(Prompt):
Select all lines in the records that include "Hstate".

(Stored items)
"""

(** * Mirror engine of the Minio client: work-item generation, scheduling,
      watch events and session handling.

    The development follows the three generations of the mirror code that
    the repository holds:
    - [Delta]  : [mirrorURLs], [isEmpty] and [deltaSourceTargets]
                 (the URL / work-item generator);
    - [Engine] : the watch-capable engine of [cmd/mirror-main.go]
                 ([doRemove], [doMirror], [startStatus], [watchMirror],
                 [startMirror]);
    - [Legacy] : the session-based engine of [mirror-main.go]
                 ([doMirror], [doMirrorFake], [doPrepareMirrorURLs],
                 [doMirrorSession]). *)

From Stdlib Require Import List Bool String ZArith Arith Lia.
Import ListNotations.
Local Open Scope string_scope.

(** ** Go runtime conventions shared by the three modules *)

(** A Go call either returns or panics (nil dereference, failed type
    assertion). *)
Inductive result (A : Type) : Type :=
| Ok (a : A)
| Panic.
Arguments Ok {A} a.
Arguments Panic {A}.

Definition isPanic {A} (r : result A) : bool :=
  match r with Ok _ => false | Panic => true end.

(** Sequential Go code over a mutable state [S]: a call returns a value or
    panics, and leaves the state it reached either way. *)
Definition GoM (S A : Type) : Type := S -> result A * S.

Definition ret {S A} (a : A) : GoM S A := fun s => (Ok a, s).

Definition bind {S A B} (m : GoM S A) (f : A -> GoM S B) : GoM S B :=
  fun s =>
    match m s with
    | (Ok a, s') => f a s'
    | (Panic, s') => (Panic, s')
    end.

Definition panic {S A} : GoM S A := fun s => (Panic, s).

Definition getState {S} : GoM S S := fun s => (Ok s, s).

(** Dereference of a pointer: [nil] panics. *)
Definition deref {S A} (p : option A) : GoM S A :=
  match p with Some a => ret a | None => panic end.
(** C5. A worker leaves Running for Stopped in exactly two ways: its select
    takes the cancellation case, which needs the context cancelled, or its
    receive finds the channel closed and empty; either is taken as soon as
    the worker, at its select, observes it.  Stopped is terminal: whatever
    the process does next, the worker stays Stopped and makes no move, so it
    calls CreateClick no more. *)
Theorem clickWorker_Running_then_Stopped :
  forall (s : server.System) (i : nat) (id : Z) (g : workers.goroutine),
    nth_error (server.workers_pool s) i = Some (id, g) ->
    (forall a s',
        server.step a s = Some s' ->
        g <> workers.Stopped ->
        state_of s' i = Some workers.Stopped ->
        g = workers.Selecting
        /\ ((a = server.Worker i workers.case_Done
             /\ ctx_done (server.world s) = true)
            \/ (a = server.Worker i workers.case_Receive
                /\ channel.closed (ClickEventsChannel (server.world s)) = true
                /\ channel.buf (ClickEventsChannel (server.world s)) = [])))
    /\ (g = workers.Selecting ->
        ctx_done (server.world s) = true ->
        exists s', server.step (server.Worker i workers.case_Done) s = Some s'
                   /\ state_of s' i = Some workers.Stopped)
    /\ (g = workers.Selecting ->
        channel.closed (ClickEventsChannel (server.world s)) = true ->
        channel.buf (ClickEventsChannel (server.world s)) = [] ->
        exists s', server.step (server.Worker i workers.case_Receive) s = Some s'
                   /\ state_of s' i = Some workers.Stopped)
    /\ (g = workers.Stopped ->
        forall schedule s',
          server.run schedule s = Some s' ->
          state_of s' i = Some workers.Stopped
          /\ (forall choice, ~ In (server.Worker i choice) schedule)
          /\ forall choice, workers.clickWorker_step id choice g (server.world s') = None).
Proof.
  intros s i id g Hat.
  assert (Hstate : state_of s i = Some g) by (unfold state_of; rewrite Hat; reflexivity).
  split; [|split; [|split]].
  - intros a s' Hstep Hrunning Hstopped.
    destruct a as [| |r c|j choice];
      try (exfalso; apply Hrunning;
           unfold state_of in Hstopped;
           rewrite (step_keeps_others _ _ _ i Hstep) in Hstopped
             by (intros; discriminate);
           rewrite Hat in Hstopped; inversion Hstopped; reflexivity).
    destruct (Nat.eq_dec j i) as [->|Hji].
    + apply step_Worker_inv in Hstep.
      destruct Hstep as [id' [g0 [g' [Hat' [Hmove Hpool]]]]].
      rewrite Hat in Hat'. inversion Hat'; subst id' g0; clear Hat'.
      unfold state_of in Hstopped.
      rewrite Hpool, (nth_error_replace_same _ _ _ _ Hat) in Hstopped.
      cbn in Hstopped. inversion Hstopped; subst g'; clear Hstopped.
      destruct g as [| |ev| |];
        [ cbn in Hmove; discriminate
        |
        | apply clickWorker_step_Persisting_next in Hmove; discriminate
        | cbn in Hmove; discriminate
        | exfalso; apply Hrunning; reflexivity ].
      cbn in Hmove. split; [reflexivity|]. destruct choice.
      * left. split; [reflexivity|].
        destruct (ctx_done (server.world s)); [reflexivity | discriminate].
      * right. split; [reflexivity|]. unfold channel.receive in Hmove.
        destruct (channel.buf (ClickEventsChannel (server.world s))) as [|v q];
          [|discriminate].
        destruct (channel.closed (ClickEventsChannel (server.world s)));
          [split; reflexivity | discriminate].
    + exfalso. apply Hrunning. unfold state_of in Hstopped.
      rewrite (step_keeps_others _ _ _ i Hstep) in Hstopped
        by (intros c' Heq; inversion Heq; congruence).
      rewrite Hat in Hstopped. inversion Hstopped. reflexivity.
  - intros -> Hdone. cbn. rewrite Hat. cbn. rewrite Hdone. cbn.
    eexists. split; [reflexivity|]. unfold state_of. cbn.
    rewrite (nth_error_replace_same _ _ _ _ Hat). reflexivity.
  - intros -> Hclosed Hempty. cbn. rewrite Hat. cbn. unfold channel.receive.
    rewrite Hempty, Hclosed. cbn.
    eexists. split; [reflexivity|]. unfold state_of. cbn.
    rewrite (nth_error_replace_same _ _ _ _ Hat). reflexivity.
  - intros -> schedule s' Hrun.
    destruct (Stopped_is_terminal schedule s s' i Hrun Hstate) as [Hend Hnot].
    split; [exact Hend|]. split; [exact Hnot|]. reflexivity.
Qed.

Lemma clickWorker_Running_then_Stopped_witness :
  (exists s', server.step (server.Worker 0 workers.case_Done) cancelled_system = Some s'
              /\ state_of s' 0 = Some workers.Stopped)
  /\ (forall schedule s',
        server.run schedule cancelled_system = Some s' ->
        state_of s' 1 = Some workers.Stopped
        /\ (forall choice, ~ In (server.Worker 1 choice) schedule)
        /\ forall choice,
             workers.clickWorker_step 1 choice workers.Stopped (server.world s') = None).
Proof.
  split.
  - destruct (clickWorker_Running_then_Stopped cancelled_system 0 0%Z
                workers.Selecting eq_refl) as [_ [Hdone _]].
    exact (Hdone eq_refl eq_refl).
  - destruct (clickWorker_Running_then_Stopped cancelled_system 1 1%Z
                workers.Stopped eq_refl) as [_ [_ [_ Hterminal]]].
    exact (Hterminal eq_refl).
Defined.
(** * napari: plugin I/O dispatch, menu population, points visual

    A shallow embedding of

    - [napari/plugins/io.py]: reading and writing layers through the two
      plugin engines (npe2 first, napari_plugin_engine as fallback);
    - [napari/_qt/menus/_util.py]: [populate_menu];
    - [napari/_vispy/layers/points.py]: [VispyPointsLayer._on_data_change];
    - the mouse bindings of the points layer, as exercised by
      [napari/layers/points/_tests/test_points_mouse_bindings.py].

    Python functions that call out to plugins are embedded as computations
    in a small monad that records the calls made to the outside world (a
    trace of events) and ends in a returned value or a raised exception. *)

From Stdlib Require Import Ascii.
From stdpp Require Import gmap strings list.

Set Warnings "-register-all".

(** ** Python values

    Layer data travels through [io.py] as plain Python objects.  Only their
    shape is inspected there: [None], lists, tuples, and truthiness. *)

Inductive pyval :=
| PyNone
| PyBool (b : bool)
| PyInt (n : Z)
| PyStr (s : string)
| PyTuple (items : list pyval)
| PyList (items : list pyval)
| PyDict (d : gmap string pyval)
| PyObject (id : nat).  (* any other object (an array, a callable): truthy *)

(** [bool(v)] *)
Definition truthy (v : pyval) : bool :=
  match v with
  | PyNone => false
  | PyBool b => b
  | PyInt n => negb (n =? 0)%Z
  | PyStr s => negb (String.eqb s "")
  | PyTuple items | PyList items => negb (length items =? 0)
  | PyDict d => negb (size d =? 0)
  | PyObject _ => true
  end.

(** [a or b] *)
Definition py_or (a b : pyval) : pyval := if truthy a then a else b.

(** [bool(s)] for an [Optional[str]] *)
Definition str_truthy (s : option string) : bool :=
  match s with
  | Some s => negb (String.eqb s "")
  | None => false
  end.

(** The string of an [Optional[str]] that is truthy. *)
Definition truthy_str (s : option string) : option string :=
  match s with
  | Some s => if String.eqb s "" then None else Some s
  | None => None
  end.

(** A path argument: [Union[str, Sequence[str]]].  [PathStr] stands for a
    [str] or a [pathlib.Path], [PathSeq] for a list or tuple of them. *)
Inductive path :=
| PathStr (s : string)
| PathSeq (l : list string).

(** A hook implementation of napari_plugin_engine, and the [hookimpl]
    namedtuple that [_read_with_npe2] builds in its place: the code reads
    [plugin_name] only. *)
Record HookImplementation := HookImpl { hookimpl_plugin_name : string }.

#[global] Instance HookImplementation_eq_dec : EqDecision HookImplementation.
Proof. solve_decision. Defined.

(** The three hook specifications [io.py] goes through. *)
Inductive hook_name :=
| napari_get_reader_spec
| napari_get_writer_spec
| napari_write_spec (layer_type : string).

(** ** Exceptions *)

(** Messages built with [trans._]; [Text] is the message of an exception
    raised outside of this module. *)
Inductive message :=
| Text (s : string)
| NoRegisteredPlugin (h : hook_name) (plugin : string) (names : gset string)
| PluginDoesNotSupportFile (plugin : string) (p : path)
| NoPluginForStack (first : string)
| NoPluginForPath (p : path)
| PluginCannotWriteLayers (plugin : string) (layer_types : list string)
| NoPluginCanWriteLayers (layer_types : list string)
| NoDataWritten (n_layers : nat) (p : path).

(** The exceptions met in [io.py]; every one is an instance of Python's
    [Exception], so that [except Exception] catches them all.
    [ValueError] stands for the class and its subclasses. *)
Inductive exn :=
| ImportError
| ValueError (m : message)
| IndexError
| KeyError (key : string)
| TypeError
| PluginCallError (impl : HookImplementation) (cause : exn)
| OtherException (name : string).

(** What a call into foreign code does: it returns or it raises. *)
Inductive outcome (A : Type) :=
| Returns (a : A)
| Raises (e : exn).
Arguments Returns {A} a.
Arguments Raises {A} e.

(** An object handed back by a plugin where a function is expected
    ([None] is kept apart, as [option]). *)
Inductive pyfun (F : Type) :=
| NotCallable (is_truthy : bool)
| Callable (f : F).
Arguments NotCallable {F} is_truthy.
Arguments Callable {F} f.

Definition fun_truthy {F} (o : pyfun F) : bool :=
  match o with NotCallable b => b | Callable _ => true end.

(** ** The second plugin engine: npe2 *)

Record ReaderContribution := { reader_plugin_name : string }.

(** [(data, meta, layer_type)], the value of [layer.as_layer_data_tuple()] *)
Definition FullLayerData : Type := pyval * pyval * string.

Record Npe2 := {
  (* npe2.io_utils.read_get_reader(path, plugin_name=...) *)
  read_get_reader :
    path → option string → outcome (pyval * ReaderContribution);
  (* npe2.write(path=..., layer_data=..., plugin_name=...) *)
  npe2_write :
    path → list FullLayerData → option string → outcome (list string)
}.

(** The arguments [_write_layers_with_npe2] passes to [writer.exec]. *)
Inductive writer_args :=
| ArgsOne (p : path) (data meta : pyval)     (* path, data, meta *)
| ArgsMany (p : path) (layer_data : list FullLayerData).

(** What [writer.exec] hands back: a [str], a list of [str], or [None]. *)
Inductive exec_result :=
| ExecStr (s : string)
| ExecList (l : list string)
| ExecNone.

Record WriterContribution := {
  (* [ltc.max() for ltc in writer.layer_type_constraints()] *)
  layer_type_constraints_max : list Z;
  exec : writer_args → outcome exec_result
}.

(** ** The first plugin engine: napari_plugin_engine *)

(** [HookResult] of a first-result hook: no implementation answered
    ([result] and [implementation] are [None]), or [implementation] is the
    one whose non-[None] return value is [result]. *)
Inductive HookResult (R : Type) :=
| NoResult
| HookReturned (result : R) (implementation : HookImplementation).
Arguments NoResult {R}.
Arguments HookReturned {R} result implementation.

(** A hook caller, as far as [io.py] uses one.  [K] is the type of the
    keyword arguments of the hook, [R] the type of its non-[None]
    results. *)
Record HookCaller (K R : Type) := {
  get_hookimpls : list HookImplementation;
  _call_plugin : string → K → outcome (option R);
  get_plugin_implementation : string → outcome HookImplementation;
  (* [call_with_result_obj(_skip_impls=skip, ...).result], which raises
     when an implementation of the hook raised *)
  call_with_result_obj : K → list HookImplementation → outcome (HookResult R);
  (* [hook_caller(_plugin=plugin, ...)] *)
  hook_call : option string → K → outcome (option R)
}.
Arguments get_hookimpls {K R} h.
Arguments _call_plugin {K R} h plugin kwargs.
Arguments get_plugin_implementation {K R} h plugin.
Arguments call_with_result_obj {K R} h kwargs skip.
Arguments hook_call {K R} h plugin kwargs.

Definition ReaderFunction : Type := path → outcome pyval.
Definition WriterFunction : Type :=
  path → list FullLayerData → outcome (list string).

Record Hooks := {
  napari_get_reader : HookCaller path (pyfun ReaderFunction);
  napari_get_writer : HookCaller (path * list string) (pyfun WriterFunction);
  (* getattr(plugin_manager.hook, f'napari_write_{layer._type_string}') *)
  napari_write : string → HookCaller (path * pyval * pyval) string
}.

(** A layer, as far as [io.py] looks at one. *)
Record Layer := {
  data : pyval;
  _get_state : pyval;
  as_layer_data_tuple : FullLayerData;
  _type_string : string
}.

Record PluginManager := {
  hook : Hooks;
  plugins : gset string;
  get_reader_for_extension : string → option string;
  get_writer_for_extension : string → option string
}.

(** ** Events: the calls that leave [io.py] *)

Inductive log_record :=
| FallingBack                  (* "Falling back to original plugin engine." *)
| WritingTo (p : path) (h : hook_name)
| PluginError (err : exn)      (* err.log(logger=logger) *)
| ErrorsOccurred (n : nat) (names : gset string).

Inductive event :=
(* second engine *)
| ImportNpe2
| Npe2ReadGetReader (p : path) (plugin : option string)
| Npe2Write (p : path) (layer_data : list FullLayerData) (plugin : option string)
| WriterExec (args : writer_args)
(* first engine *)
| GetReaderForExtension (extension : string)
| GetWriterForExtension (extension : string)
| GetHookimpls (h : hook_name)
| CallPlugin (h : hook_name) (plugin : string)
| GetPluginImplementation (h : hook_name) (plugin : string)
| CallWithResultObj (h : hook_name) (skip : list HookImplementation)
| HookCall (h : hook_name) (plugin : option string)
| CallReader (impl : HookImplementation) (p : path) (o : outcome pyval)
| CallWriter (impl : HookImplementation) (p : path)
    (o : outcome (list string))
(* logging and warnings *)
| Log (r : log_record)
| Warn (m : message).

(** A call on the hook caller of the first engine, or on a function that a
    hook of the first engine handed out. *)
Definition is_hook_event (ev : event) : bool :=
  match ev with
  | GetHookimpls _ | CallPlugin _ _ | GetPluginImplementation _ _
  | CallWithResultObj _ _ | HookCall _ _ | CallReader _ _ _
  | CallWriter _ _ _ => true
  | _ => false
  end.

(** Any use of the first engine: its hooks and its extension tables. *)
Definition is_first_engine_event (ev : event) : bool :=
  match ev with
  | GetReaderForExtension _ | GetWriterForExtension _ => true
  | _ => is_hook_event ev
  end.

Definition is_warning (ev : event) : bool :=
  match ev with Warn _ => true | _ => false end.

(** ** Computations with a trace *)

Inductive result (A : Type) :=
| Ok (a : A)
| Raise (e : exn)
| OutOfFuel.        (* a [while True] loop cut off by the fuel of the model *)
Arguments Ok {A} a.
Arguments Raise {A} e.
Arguments OutOfFuel {A}.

"""

(Result of the exercise):
  assert (Hstate : state_of s i = Some g) by (unfold state_of; rewrite Hat; reflexivity).
    destruct (Stopped_is_terminal schedule s s' i Hrun Hstate) as [Hend Hnot].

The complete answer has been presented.